Electric voltage: 220 V, 50 Hz, as in France. The sockets are identical, with two round pins.


We work a lot in Serbia.

- Banks and post offices open Monday to Friday from 8 a.m. to Sunday even in Belgrade and larger cities.

- The stores are mostly open from 8 a.m. or 9 a.m. to 20 p.m. on weekdays, and from 8 a.m. to 15 p.m. on Saturdays. Food stores have even more extended hours: 6 a.m. or 20 p.m. or 21 p.m. Monday to Friday, until 18 or 21 p.m. on Saturdays, and 6 a.m. to 14 p.m. on Sundays. Shopping centers open every day from 10 a.m. to 22 p.m. There are even stores open 24 hours a day. The markets open from 24 a.m. to 6 p.m.

- State museums are mostly open from 10 a.m. to 17 p.m. (except Mondays), the less crowded only in summer (April to October). Sunday hours are generally reduced (9 a.m. or 10 a.m. to 14 p.m.); conversely Thursday is often open at night (12 p.m. to 20 p.m.).

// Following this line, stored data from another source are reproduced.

(* ===== verification/Task.v ===== *)
(** * Task: async functions as state machines

    An async function runs from one [await] to the next.  Its translation has a type of states
    [C], one constructor per await point with the locals that are live there, and a function
    [resume] that runs the code from the await point, once the awaited call is ready with an input
    [I], up to the next await; [None] says that the awaited call cannot return that input.  [run]
    executes a task on a list of inputs; [exec] is the same as a relation that keeps the trace. *)

From S2P Require Import Prelude.

Section task.
Context {C I : Type} (resume : C → I → option C).

Fixpoint run (c : C) (l : list I) : option C :=
  match l with
  | [] => Some c
  | i :: l' => c' ← resume c i; run c' l'
  end.

Inductive exec : C → list (C * I) → C → Prop :=
| exec_nil c : exec c [] c
| exec_cons c i c' t c'' :
    resume c i = Some c' → exec c' t c'' → exec c ((c, i) :: t) c''.

Lemma run_app c l l' : run c (l ++ l') = (c' ← run c l; run c' l').
Proof.
  revert c. induction l as [|i l IH]; intros c; [done|]. simpl.
  destruct (resume c i) as [c1|]; simpl; [apply IH|done].
Qed.

Lemma run_exec c l c' : run c l = Some c' → ∃ t, exec c t c' ∧ t.*2 = l.
Proof.
  revert c. induction l as [|i l IH]; intros c; simpl; intros Hr.
  - injection Hr as ->. exists []. split; [constructor|done].
  - destruct (resume c i) as [c1|] eqn:Hs; [|done].
    destruct (IH c1 Hr) as (t & Ht & <-). exists ((c, i) :: t).
    split; [by econstructor|done].
Qed.

Lemma exec_run c t c' : exec c t c' → run c t.*2 = Some c'.
Proof. induction 1 as [|c i c1 t c' Hs _ IH]; simpl; [done|]. by rewrite Hs. Qed.

Lemma exec_snoc c t c1 i c' :
  exec c t c1 → resume c1 i = Some c' → exec c (t ++ [(c1, i)]) c'.
Proof. induction 1; simpl; intros; econstructor; eauto; constructor. Qed.

Lemma exec_trans c t c1 t' c' : exec c t c1 → exec c1 t' c' → exec c (t ++ t') c'.
Proof. induction 1; simpl; [done|]. intros. econstructor; eauto. Qed.

(** The execution on a list of inputs, up to the first one that is not accepted. *)
Fixpoint trace (c : C) (l : list I) : list (C * I) :=
  match l with
  | [] => []
  | i :: l' =>
      match resume c i with
      | Some c' => (c, i) :: trace c' l'
      | None => []
      end
  end.

Lemma run_trace c l c' : run c l = Some c' → exec c (trace c l) c'.
Proof.
  revert c. induction l as [|i l IH]; intros c; simpl.
  - intros [= ->]. constructor.
  - destruct (resume c i) as [c1|] eqn:Hs; [|done]. simpl. intros Hr. econstructor; eauto.
Qed.

(** An execution does nothing or has a last step. *)
Lemma exec_last c t c' :
  exec c t c' →
  (t = [] ∧ c = c') ∨
  ∃ t' c1 i, t = t' ++ [(c1, i)] ∧ exec c t' c1 ∧ resume c1 i = Some c'.
Proof.
  induction 1 as [c|c i c1 t c' Hr Hx IH]; [by left|right].
  destruct IH as [[-> <-]|(t' & c2 & j & -> & Hx' & Hr')].
  - exists [], c, i. split; [done|]. split; [constructor|done].
  - exists ((c, i) :: t'), c2, j. split; [done|]. split; [by econstructor|done].
Qed.

(** Induction on an execution from its end. *)
Lemma exec_ind_last (c0 : C) (P : list (C * I) → C → Prop) :
  P [] c0 →
  (∀ t c i c', exec c0 t c → P t c → resume c i = Some c' → P (t ++ [(c, i)]) c') →
  ∀ t c, exec c0 t c → P t c.
Proof.
  intros H0 Hstep t. induction t as [|x t IH] using rev_ind; intros c Hx.
  - inversion Hx. by subst.
  - destruct (exec_last _ _ _ Hx) as [[Ht _]|(t' & c1 & i & Ht & Hx' & Hr)].
    + apply (f_equal length) in Ht. rewrite length_app in Ht. simpl in Ht. lia.
    + apply app_inj_tail in Ht as [-> ->]. eauto.
Qed.

(** What every step preserves, given what is known of the inputs, every execution preserves. *)
Lemma exec_preserves (P : C → Prop) (Q : I → Prop) c t c' :
  (∀ c i c', P c → Q i → resume c i = Some c' → P c') →
  P c → Forall Q t.*2 → exec c t c' → P c'.
Proof.
  intros Hstep HP HQ Hx. induction Hx as [|c i c1 t c' Hs _ IH]; [done|].
  apply Forall_cons in HQ as [Hi HQ]. eauto.
Qed.
End task.
(** The memory of a window.  The [Vec] of the events is allocated for the number of events that the
    window frame announces, before any of them came: six bytes from a peer reserve up to
    [2 ^ 32 - 1] slots, whatever [max_frame_size] is.  The events never outgrow it, and their
    payloads are bounded by the slots in use. *)
Theorem window_memory t c :
  usize (cfg_max_frame_size cfg) → Forall (input_wf cfg) t.*2 → exec cfg conn_start t c →
  (∀ n w, c_state c = AwaitFrame n w → event_slots c = n ∧ len (w_events w) < event_slots c ∧
     len (mjoin (w_events w)) <= len (w_events w) * cfg_max_frame_size cfg) ∧
  (∀ n, u32 n → 0 < n → c_state c = AwaitWindow → len (wire (Window n)) = 6 ∧
     ∃ c', resume cfg c (InNext (Some (Ok (Window n)))) = Some c' ∧ event_slots c' = n).
Proof.
  intros Hmax Ht Hx. split.
  - intros n w Hst. pose proof (exec_ok cfg Hmax _ _ _ (conn_start_ok cfg) Ht Hx) as Hok.
    unfold conn_ok, event_slots in *. rewrite Hst in *. destruct Hok as (_ & [Hr _ _ _ He] & Hlt).
    split; [done|]. split; [lia|]. clear -He.
    induction He as [|d l Hd _ IH]; [done|].
    change (mjoin (d :: l)) with (d ++ mjoin l). rewrite len_app, len_cons. lia.
  - intros n Hn Hpos Hst. split; [done|]. unfold resume. rewrite Hst.
    eexists. split; [done|]. unfold window_loop, event_slots.
    by rewrite (proj2 (Z.ltb_lt _ _)).
Qed.

(** C16. Batches and windows correspond one to one, in order: while the connection lives, the
    sizes of the windows opened so far are the sizes of the batches delivered, followed by the
    window in progress if there is one.  No event is lost, duplicated or moved to another batch. *)
Theorem batches_match_windows t c :
  usize (cfg_max_frame_size cfg) → Forall (input_wf cfg) t.*2 → exec cfg conn_start t c →
  live c →
  opened t = (batch_len <$> dispatched cfg t) ++ in_progress c.
Proof.
  intros Hmax Ht Hx Hlive.
  by apply (exec_opened cfg Hmax conn_start t c (conn_start_ok cfg)).
Qed.

(** C17. What the peer reads: when the connection is back at a window boundary, it has sent for
    each batch delivered, in order, some keepalives [Ack 0] and then one [Ack] with the last
    sequence number of that batch, and nothing else; without a keepalive interval there are no
    keepalives. *)
Theorem server_answers_each_batch t c :
  usize (cfg_max_frame_size cfg) → Forall (input_wf cfg) t.*2 → Forall honest t →
  exec cfg conn_start t c → c_state c = AwaitWindow →
  ∃ ks, length ks = length (dispatched cfg t) ∧
    sent cfg t = answers ks (dispatched cfg t) ∧
    (cfg_keepalive cfg = None → Forall (λ k, k = 0%nat) ks).
Proof.
  intros Hmax Ht Hh Hx Hend.
  by apply (exec_answers cfg Hmax conn_start t c (conn_start_ok cfg)).
Qed.

(** A connection ends without an error only in two situations: the peer closed the stream
    between two batches, or the consumer is gone.  A stream that ends inside a window is
    [ConnectionClosed], a frame of another type is [UnexpectedFrame], at a batch boundary and
    inside a window. *)
Theorem connection_endings c i :
  (resume cfg c i = Some (Conn (Finished (Ok tt)) (c_chans c)) ↔
     (c_state c = AwaitWindow ∧ i = InNext None) ∨
     (∃ b rx, c_state c = AwaitDispatch b rx ∧ i = InDispatched false)) ∧
  (∀ n w, c_state c = AwaitFrame n w →
     resume cfg c (InNext None) = Some (Conn (Finished (Err ConnectionClosed)) (c_chans c)) ∧
     ∀ k, resume cfg c (InNext (Some (Ok (Window k)))) = resume cfg c (InNext (Some (Ok (Ack k)))) ∧
          resume cfg c (InNext (Some (Ok (Ack k)))) = Some (Conn (Finished
            (Err (UnexpectedFrame "expected J or C inside window"))) (c_chans c))) ∧
  (c_state c = AwaitWindow → ∀ f, (∀ n, f ≠ Window n) →
     resume cfg c (InNext (Some (Ok f))) = Some (Conn (Finished
       (Err (UnexpectedFrame "expected Window at batch start"))) (c_chans c))).
Proof.
  destruct c as [st chans]. cbn [c_state c_chans]. split; [|split].
  - split; [|intros [[-> ->]|(b & rx & -> & ->)]; done].
    destruct st as [|n w|b rx|a rx|a rx|a|r], i as [[[f|e|p]|]|[]|[v|]| |[u|e|p]];
      unfold resume; cbn [c_state c_chans]; try done; try naive_solver.
    + destruct f as [n|s d|x|k]; try done. unfold window_loop. by destruct (_ <? n).
    + destruct (on_frame cfg n f w) as [[[]|e|p] w']; try done.
      unfold window_loop. by destruct (_ <? n).
    + by destruct (cfg_keepalive cfg).
  - by intros n w ->.
  - intros -> f Hf. destruct f as [n|s d|x|k]; [by destruct (Hf n)|done..].
Qed.
End connection_properties.

(** ** Witnesses *)

Definition sample_cfg : ConnectionConfig := ConnConfig sample_max (Some 15).

Lemma item_ok_check max s d :
  bool_decide (0 <= s < 2 ^ 32) && bool_decide (0 <= len d < 2 ^ 32) &&
    bool_decide (len d <= max) = true →
  item_ok max (s, d).
Proof.
  rewrite !andb_true_iff, !bool_decide_eq_true. intros [[Hc1 Hc2] Hc3].
  exact (conj Hc1 (conj Hc2 Hc3)).
Qed.

(** Two events in a compressed frame, of which the window takes one. *)
Definition sample_items : list item := [(2, [x61]); (9, [x62])].

Lemma sample_items_ok : Forall (item_ok sample_max) sample_items.
Proof.
  unfold sample_items. rewrite !Forall_cons, Forall_nil.
  split; [|split; [|done]]; apply item_ok_check; vm_compute; reflexivity.
Qed.

Lemma window_delivers_batch_witness :
  run sample_cfg conn_start
    (arrive [Window 2; Json 1 [x63]; Compressed (wires (json_of <$> sample_items))]) =
  Some (Conn (AwaitDispatch (MkBatch [[x63]; [x61]] 2 (Some 0%nat)) 0) 1).
Proof.
  apply (window_delivers_batch sample_cfg 2 [Json 1 [x63]]
    (Compressed (wires (json_of <$> sample_items))) [[(1, [x63])]] sample_items 0).
  - apply sample_max_ok.
  - split; vm_compute; congruence.
  - repeat constructor.
  - constructor. apply sample_items_ok.
  - split; vm_compute; congruence.
  - vm_compute. auto.
Defined.

Lemma window_rejects_out_of_order_witness :
  run sample_cfg conn_start
    (arrive [Window 3; Json 5 [x63]; Compressed (wires (json_of <$> sample_items))]) =
  Some (Conn (Finished (Err (SeqOutOfOrder 2 5))) 0).
Proof.
  apply (window_rejects_out_of_order sample_cfg 3 [Json 5 [x63]]
    (Compressed (wires (json_of <$> sample_items))) [[(5, [x63])]] sample_items
    [(5, [x63])] 2 [x61] [(9, [x62])] 0).
  - apply sample_max_ok.
  - split; vm_compute; congruence.
  - repeat constructor.
  - constructor. apply sample_items_ok.
  - reflexivity.
  - split; vm_compute; congruence.
  - vm_compute. auto.
  - vm_compute. congruence.
Defined.
(* ===== verification/Connect.v ===== *)
(** * Connect: opening a client connection (src/src/client.rs)

    [ClientBuilder] with its defaults and setters, [connect], and [connect_with_port_range], which
    looks for a free local port in a range from a random start.  Sockets, name resolution, TLS and
    the random generator are not part of the repository: [Net] is their interface, over a state
    [W] of the world, in which every call may succeed or fail as it likes.  Builds without the
    [tls] feature have no [tls] setter: there the field is [None]. *)

From S2P Require Import Prelude Errors Codec Client.

(** [std::net::SocketAddr]: the address and the port. *)
Inductive SocketAddr : Type :=
| V4 (ip port : Z)
| V6 (ip port : Z).

#[export] Instance SocketAddr_eq_dec : EqDecision SocketAddr.
Proof. solve_decision. Defined.

Class Net (W : Type) : Type := {
  Addr : Type;
  TcpStream : Type;
  TcpSocket : Type;
  TlsConnector : Type;
  ServerName : Type;
  TlsStream : Type;
  lookup_host : Addr → M W io_error (list SocketAddr);
  tcp_connect : SocketAddr → M W io_error TcpStream;
  new_v4 : M W io_error TcpSocket;
  new_v6 : M W io_error TcpSocket;
  socket_bind : TcpSocket → SocketAddr → M W io_error unit;
  socket_connect : TcpSocket → SocketAddr → M W io_error TcpStream;
  set_nodelay : TcpStream → bool → M W io_error unit;
  server_name : string → option ServerName;
  tls_connect : TlsConnector → ServerName → TcpStream → M W io_error TlsStream;
  gen_range : Z → M W Error Z;
}.

(** [gen_range(0..n)] gives a number of the range. *)
Class RandOk (W : Type) `{Net W} : Prop :=
  gen_range_ok n w : 0 < n → ∃ k w', gen_range n w = (Ok k, w') ∧ 0 <= k < n.

Definition from_secs (n : Z) : Z := n * 1000000000.

Section connect.
Context {W : Type} `{Net W}.

Record ClientBuilder : Type := MkClientBuilder {
  b_compression_level : Z;
  b_write_timeout : option Z;
  b_ack_timeout : option Z;
  b_local_port_range : option (Z * Z);
  b_tls : option (TlsConnector * string);
}.

(** [Default for ClientBuilder]; durations are in nanoseconds. *)
Definition builder_default : ClientBuilder :=
  MkClientBuilder 3 None (Some (from_secs 30)) None None.

Definition set_compression_level (level : Z) (b : ClientBuilder) : ClientBuilder :=
  MkClientBuilder level (b_write_timeout b) (b_ack_timeout b) (b_local_port_range b) (b_tls b).
Definition set_write_timeout (d : Z) (b : ClientBuilder) : ClientBuilder :=
  MkClientBuilder (b_compression_level b) (Some d) (b_ack_timeout b) (b_local_port_range b)
    (b_tls b).
Definition set_ack_timeout (d : Z) (b : ClientBuilder) : ClientBuilder :=
  MkClientBuilder (b_compression_level b) (b_write_timeout b) (Some d) (b_local_port_range b)
    (b_tls b).
Definition set_local_port_range (start end_ : Z) (b : ClientBuilder) : ClientBuilder :=
  MkClientBuilder (b_compression_level b) (b_write_timeout b) (b_ack_timeout b)
    (Some (start, end_)) (b_tls b).
Definition set_tls (connector : TlsConnector) (domain : string) (b : ClientBuilder) :
  ClientBuilder :=
  MkClientBuilder (b_compression_level b) (b_write_timeout b) (b_ack_timeout b)
    (b_local_port_range b) (Some (connector, domain)).

(** [BoxedStream] *)
Inductive BoxedStream : Type :=
| Plain (s : TcpStream)
| Secured (s : TlsStream).

(** ** The search for a local port *)

Definition retriable (e : io_error) : bool :=
  match kind e with
  | AddrInUse | AddrNotAvailable => true
  | OtherKind _ => false
  end.

(** One turn of the loop, for the local port [port]; [None] is [continue]. *)
Definition try_port (target : SocketAddr) (port : Z) : M W Error (option TcpStream) :=
  socket ← map_err from_io (match target with V4 _ _ => new_v4 | V6 _ _ => new_v6 end);
  let bind_addr := match target with V4 _ _ => V4 0 port | V6 _ _ => V6 0 port end in
  bound ← result_of (socket_bind socket bind_addr);
  match bound with
  | inl _ => mret None
  | inr _ =>
      connected ← result_of (socket_connect socket target);
      match connected with
      | inr stream => mret (Some stream)
      | inl e => if retriable e then mret None else throw (Io e)
      end
  end.

(** [for i in 0..count] over the remaining values of [i]. *)
Fixpoint port_loop (target : SocketAddr) (start count offset : Z) (idx : list Z) :
  M W Error TcpStream :=
  match idx with
  | [] => throw NoLocalPortAvailable
  | i :: idx' =>
      let port := wrap16 (start + wrap16 (wrap32 (offset + i) mod count)) in
      r ← try_port target port;
      match r with
      | Some stream => mret stream
      | None => port_loop target start count offset idx'
      end
  end.

Definition connect_with_port_range (target : SocketAddr) (start end_ : Z) :
  M W Error TcpStream :=
  let count := wrap32 (wrap16 (end_ - start) + 1) in
  offset ← gen_range count;
  port_loop target start count offset (seqZ 0 count).

(** ** [connect] *)

(** The client, the stream it talks over and the codec it uses. *)
Definition connect (b : ClientBuilder) (addr : Addr) :
  M W Error (BoxedStream * LumberjackCodec * Client) :=
  match b_local_port_range b with
  | Some (start, end_) =>
      if end_ <? start then throw (InvalidConfig "local_port_range start > end") else mret tt
  | None => mret tt
  end;;
  addrs ← map_err from_io (lookup_host addr);
  target ← match addrs with
           | a :: _ => mret a
           | [] => throw (InvalidConfig "no addresses resolved")
           end;
  stream ← match b_local_port_range b with
           | None => map_err from_io (tcp_connect target)
           | Some (start, end_) => connect_with_port_range target start end_
           end;
  _ ← result_of (set_nodelay stream true);
  boxed ← match b_tls b with
          | Some (connector, domain) =>
              name ← match server_name domain with
                     | Some name => mret name
                     | None => throw (InvalidConfig "invalid TLS server name")
                     end;
              tls_stream ← map_err Io (tls_connect connector name stream);
              mret (Secured tls_stream)
          | None => mret (Plain stream)
          end;
  mret (boxed, codec_new,
    MkClient (b_compression_level b) (b_write_timeout b) (b_ack_timeout b)).

(** [Client::builder] and [Client::connect] *)
Definition client_builder : ClientBuilder := builder_default.
Definition client_connect (addr : Addr) : M W Error (BoxedStream * LumberjackCodec * Client) :=
  connect builder_default addr.
End connect.

(** ** Specification of the search

    The ports of the range, each once, from a random one on and around; the first of them that
    can be bound and connected is the result. *)

Section port_search.
Context {W : Type} `{Net W}.
(* ===== verification/Tls.v ===== *)
(** * Tls: the constructors of TLS configurations (src/src/tls.rs)

    The two functions only combine calls of rustls and of its companions, which are not part of
    the repository: [Rustls] is their interface.  What is theirs is the order of the steps and the
    error each one becomes: reading and parsing failures are I/O errors, a file without a private
    key is an invalid configuration, and what rustls refuses is a TLS error. *)

From S2P Require Import Prelude Errors.

Class Rustls (W : Type) : Type := {
  Path : Type;
  CertificateDer : Type;
  PrivateKeyDer : Type;
  ServerConfig : Type;
  RootCertStore : Type;
  ClientConfig : Type;
  fs_read : Path → M W io_error bytes;
  (** the items of the iterator of [rustls_pemfile::certs], and [private_key] *)
  pem_certs : bytes → list (io_error + CertificateDer);
  pem_private_key : bytes → io_error + option PrivateKeyDer;
  with_single_cert : list CertificateDer → PrivateKeyDer → rustls_error + ServerConfig;
  load_native_certs : M W Error (list CertificateDer);
  roots_empty : RootCertStore;
  roots_add : CertificateDer → RootCertStore → rustls_error + RootCertStore;
  with_root_certificates : RootCertStore → ClientConfig;
}.

Section tls.
Context {W : Type} `{Rustls W}.

(** [collect] into a [Result]: the first error, or all the items. *)
Fixpoint collect {A} (l : list (io_error + A)) : outcome io_error (list A) :=
  match l with
  | [] => Ok []
  | inl e :: _ => Err e
  | inr a :: l' => as_ ← collect l'; Ok (a :: as_)
  end.

Definition outcome_of {E A} (r : E + A) : outcome E A :=
  match r with
  | inl e => Err e
  | inr a => Ok a
  end.

Definition server_acceptor_from_pem (cert key : Path) : M W Error ServerConfig :=
  cert_pem ← map_err from_io (fs_read cert);
  key_pem ← map_err from_io (fs_read key);
  certs ← lift (of_io (collect (pem_certs cert_pem)));
  found ← lift (of_io (outcome_of (pem_private_key key_pem)));
  key ← match found with
        | Some key => mret key
        | None => throw (InvalidConfig "no private key in PEM file")
        end;
  map_err Tls (lift (outcome_of (with_single_cert certs key))).

(** [let _ = roots.add(cert)] for each certificate: one that is refused leaves the store. *)
Fixpoint add_roots (certs : list CertificateDer) (roots : RootCertStore) : RootCertStore :=
  match certs with
  | [] => roots
  | cert :: certs' =>
      add_roots certs' match roots_add cert roots with
                       | inl _ => roots
                       | inr roots' => roots'
                       end
  end.

Definition client_connector_with_native_roots : M W Error ClientConfig :=
  certs ← load_native_certs;
  mret (with_root_certificates (add_roots certs roots_empty)).

(** *** Facts *)

Lemma server_acceptor_read cert key w cert_pem w1 key_pem w2 :
  fs_read cert w = (Ok cert_pem, w1) → fs_read key w1 = (Ok key_pem, w2) →
  server_acceptor_from_pem cert key w =
    (match collect (pem_certs cert_pem), pem_private_key key_pem with
     | Ok certs, inr (Some key) =>
         match with_single_cert certs key with
         | inl e => Err (Tls e)
         | inr c => Ok c
         end
     | Ok _, inr None => Err (InvalidConfig "no private key in PEM file")
     | Ok _, inl e | Err e, _ => Err (Io e)
     | Panic p, _ => Panic p
     end, w2).
Proof.
  intros H1 H2. unfold server_acceptor_from_pem.
  erewrite bind_ok by (unfold map_err; by rewrite H1).
  erewrite bind_ok by (unfold map_err; by rewrite H2).
  unfold mbind, M_bind, lift, map_err. simpl.
  destruct (collect (pem_certs cert_pem)) as [certs|e|p]; [|done..]. simpl.
  destruct (pem_private_key key_pem) as [e|[k|]]; [done| |done]. simpl.
  by destruct (with_single_cert certs k).
Qed.

(** Specification: what the contents of the files lead to. *)
Inductive accepts_pem : list (io_error + CertificateDer) → io_error + option PrivateKeyDer →
    outcome Error ServerConfig → Prop :=
| accepts_bad_cert certs e rest key :
    accepts_pem ((inr <$> certs) ++ inl e :: rest) key (Err (Io e))
| accepts_bad_key certs e : accepts_pem (inr <$> certs) (inl e) (Err (Io e))
| accepts_keyless certs :
    accepts_pem (inr <$> certs) (inr None) (Err (InvalidConfig "no private key in PEM file"))
| accepts_refused certs key e :
    with_single_cert certs key = inl e → accepts_pem (inr <$> certs) (inr (Some key)) (Err (Tls e))
| accepts_all certs key config :
    with_single_cert certs key = inr config →
    accepts_pem (inr <$> certs) (inr (Some key)) (Ok config).

(** Specification: the steps in order, and the error of the first one that fails. *)
Inductive accepts (cert key : Path) (w : W) : outcome Error ServerConfig → W → Prop :=
| accepts_no_cert e w1 :
    fs_read cert w = (Err e, w1) → accepts cert key w (Err (Io e)) w1
| accepts_no_key cert_pem w1 e w2 :
    fs_read cert w = (Ok cert_pem, w1) → fs_read key w1 = (Err e, w2) →
    accepts cert key w (Err (Io e)) w2
| accepts_read cert_pem w1 key_pem w2 r :
    fs_read cert w = (Ok cert_pem, w1) → fs_read key w1 = (Ok key_pem, w2) →
    accepts_pem (pem_certs cert_pem) (pem_private_key key_pem) r → accepts cert key w r w2.

Lemma collect_items {A} (l : list A) : collect (inr <$> l) = Ok l.
Proof. induction l as [|a l IH]; [done|]. rewrite fmap_cons. cbn [collect]. by rewrite IH. Qed.

Lemma collect_error {A} (l : list A) e rest : collect ((inr <$> l) ++ inl e :: rest) = Err e.
Proof.
  induction l as [|a l IH]; [done|]. rewrite fmap_cons. cbn [app collect]. by rewrite IH.
Qed.

(** The items are all there, or there is a first error. *)
Lemma items_split {A} (l : list (io_error + A)) :
  (∃ as_, l = inr <$> as_) ∨ ∃ as_ e rest, l = (inr <$> as_) ++ inl e :: rest.
Proof.
  induction l as [|[e|a] l IH]; [by left; exists []|by right; exists [], e, l|].
  destruct IH as [[as_ ->]|(as_ & e & rest & ->)]; [by left; exists (a :: as_)|].
  right. by exists (a :: as_), e, rest.
Qed.

(** Building an acceptor from PEM files: the result is the configuration exactly when both files
    can be read, every certificate parses, there is a private key, and rustls takes them; otherwise
    it is the error of the first step that fails, in this order, both files being read before
    either is parsed. *)
Theorem server_acceptor_outcome cert key w :
  (∀ p w0 pn w1, fs_read p w0 ≠ (Panic pn, w1)) →
  ∀ r w', server_acceptor_from_pem cert key w = (r, w') ↔ accepts cert key w r w'.
Proof.
  intros Hread r w'. split.
  - destruct (fs_read cert w) as [[cert_pem|e|p] w1] eqn:Hc; [| |by apply Hread in Hc].
    2: { unfold server_acceptor_from_pem. erewrite bind_err by (unfold map_err; by rewrite Hc).
         intros [= <- <-]. by apply accepts_no_cert. }
    destruct (fs_read key w1) as [[key_pem|e|p] w2] eqn:Hk; [| |by apply Hread in Hk].
    2: { unfold server_acceptor_from_pem. erewrite bind_ok by (unfold map_err; by rewrite Hc).
         erewrite bind_err by (unfold map_err; by rewrite Hk).
         intros [= <- <-]. by eapply accepts_no_key. }
    rewrite (server_acceptor_read _ _ _ _ _ _ _ Hc Hk). intros [= <- <-].
    eapply accepts_read; [done..|].
    destruct (items_split (pem_certs cert_pem)) as [[certs ->]|(certs & e & rest & ->)].
    + rewrite collect_items. destruct (pem_private_key key_pem) as [e|[k|]]; [constructor| |constructor].
      destruct (with_single_cert certs k) eqn:Hw; by constructor.
    + rewrite collect_error. constructor.
  - destruct 1 as [e w1 Hc|pem w1 e w2 Hc Hk|cert_pem w1 key_pem w2 r Hc Hk Hp].
    + unfold server_acceptor_from_pem. by erewrite bind_err by (unfold map_err; by rewrite Hc).
    + unfold server_acceptor_from_pem. erewrite bind_ok by (unfold map_err; by rewrite Hc).
      by erewrite bind_err by (unfold map_err; by rewrite Hk).
    + rewrite (server_acceptor_read _ _ _ _ _ _ _ Hc Hk). f_equal.
      destruct Hp as [? ? ? ?|?|?|? ? ? Hw|? ? ? Hw]; rewrite ?collect_error, ?collect_items;
        by rewrite ?Hw.
Qed.
End tls.

(** ** Witness *)

(** Files by their names; a certificate and a key are what they contain, line by line. *)
#[export] Instance SampleRustls : Rustls (list (string * bytes)) := {|
  Path := string;
  CertificateDer := byte;
  PrivateKeyDer := byte;
  ServerConfig := list byte * byte;
  RootCertStore := list byte;
  ClientConfig := list byte;
  fs_read p := λ fs,
    match list_find (λ x, x.1 = p) fs with
    | Some (_, (_, content)) => (Ok content, fs)
    | None => (Err (IoError (OtherKind "NotFound") "no such file"), fs)
    end;
  pem_certs pem := (λ c, if bool_decide (c = x00) then inl (IoError (OtherKind "InvalidData") "bad PEM") else inr c) <$> pem;
  pem_private_key pem := inr (head pem);
  with_single_cert certs key := inr (certs, key);
  load_native_certs := mret [];
  roots_empty := [];
  roots_add c roots := inr (c :: roots);
  with_root_certificates roots := roots;
|}.

Definition sample_files : list (string * bytes) := [("cert.pem", [x01; x02]); ("key.pem", [])]%string.

Lemma server_acceptor_outcome_witness :
  @server_acceptor_from_pem _ SampleRustls "cert.pem"%string "key.pem"%string sample_files =
    (Err (InvalidConfig "no private key in PEM file"), sample_files) ↔
  @accepts _ SampleRustls "cert.pem"%string "key.pem"%string sample_files
    (Err (InvalidConfig "no private key in PEM file")) sample_files.
Proof.
  apply (@server_acceptor_outcome _ SampleRustls "cert.pem"%string "key.pem"%string sample_files).
  intros p w0 pn w1. simpl. by destruct (list_find _ w0) as [[? [? ?]]|].
Defined.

The official language of Serbia is Serbian, otherwise decroate. The subject bears the stigma of ethnic conflicts and, with the breakup of Yugoslavia, each of its former republics which have become independent has assumed "ownership" of a language.
Placement and shape of accents, modified letters ... the differentiation processes have often been quite artificial, but they have enabled each person to assert themselves as a people in their own right. At least one point of agreement between all!

DifféYougoslaves (Macedonians excepted) chose the Latin alphabet. Those who work in tourism sometimes speak English, sometimes German, but rarely French.


Mail is doing reasonably well. Which doesn't mean quickly!


- From th From Serbia to abroad: the international network is accessed by dialing 99, followed by the code of the desired country (Belgium: 32, Canada: 1, France: 33, Switzerland: 41) and the correspondent's number, without the initial 0. The three-digit local code (011 in Belgrade) does not have to be dialed when calling from the same area.

Do not be surprised if you call a Serbian cell phone, the numbers have very unequal lengths: from 5 to 12 digits depending on the operators!
Telephone cards can be found in all kiosks and at the post office.


Internet access is not a problem. There are cafes in the main towns and the prices are very affordable.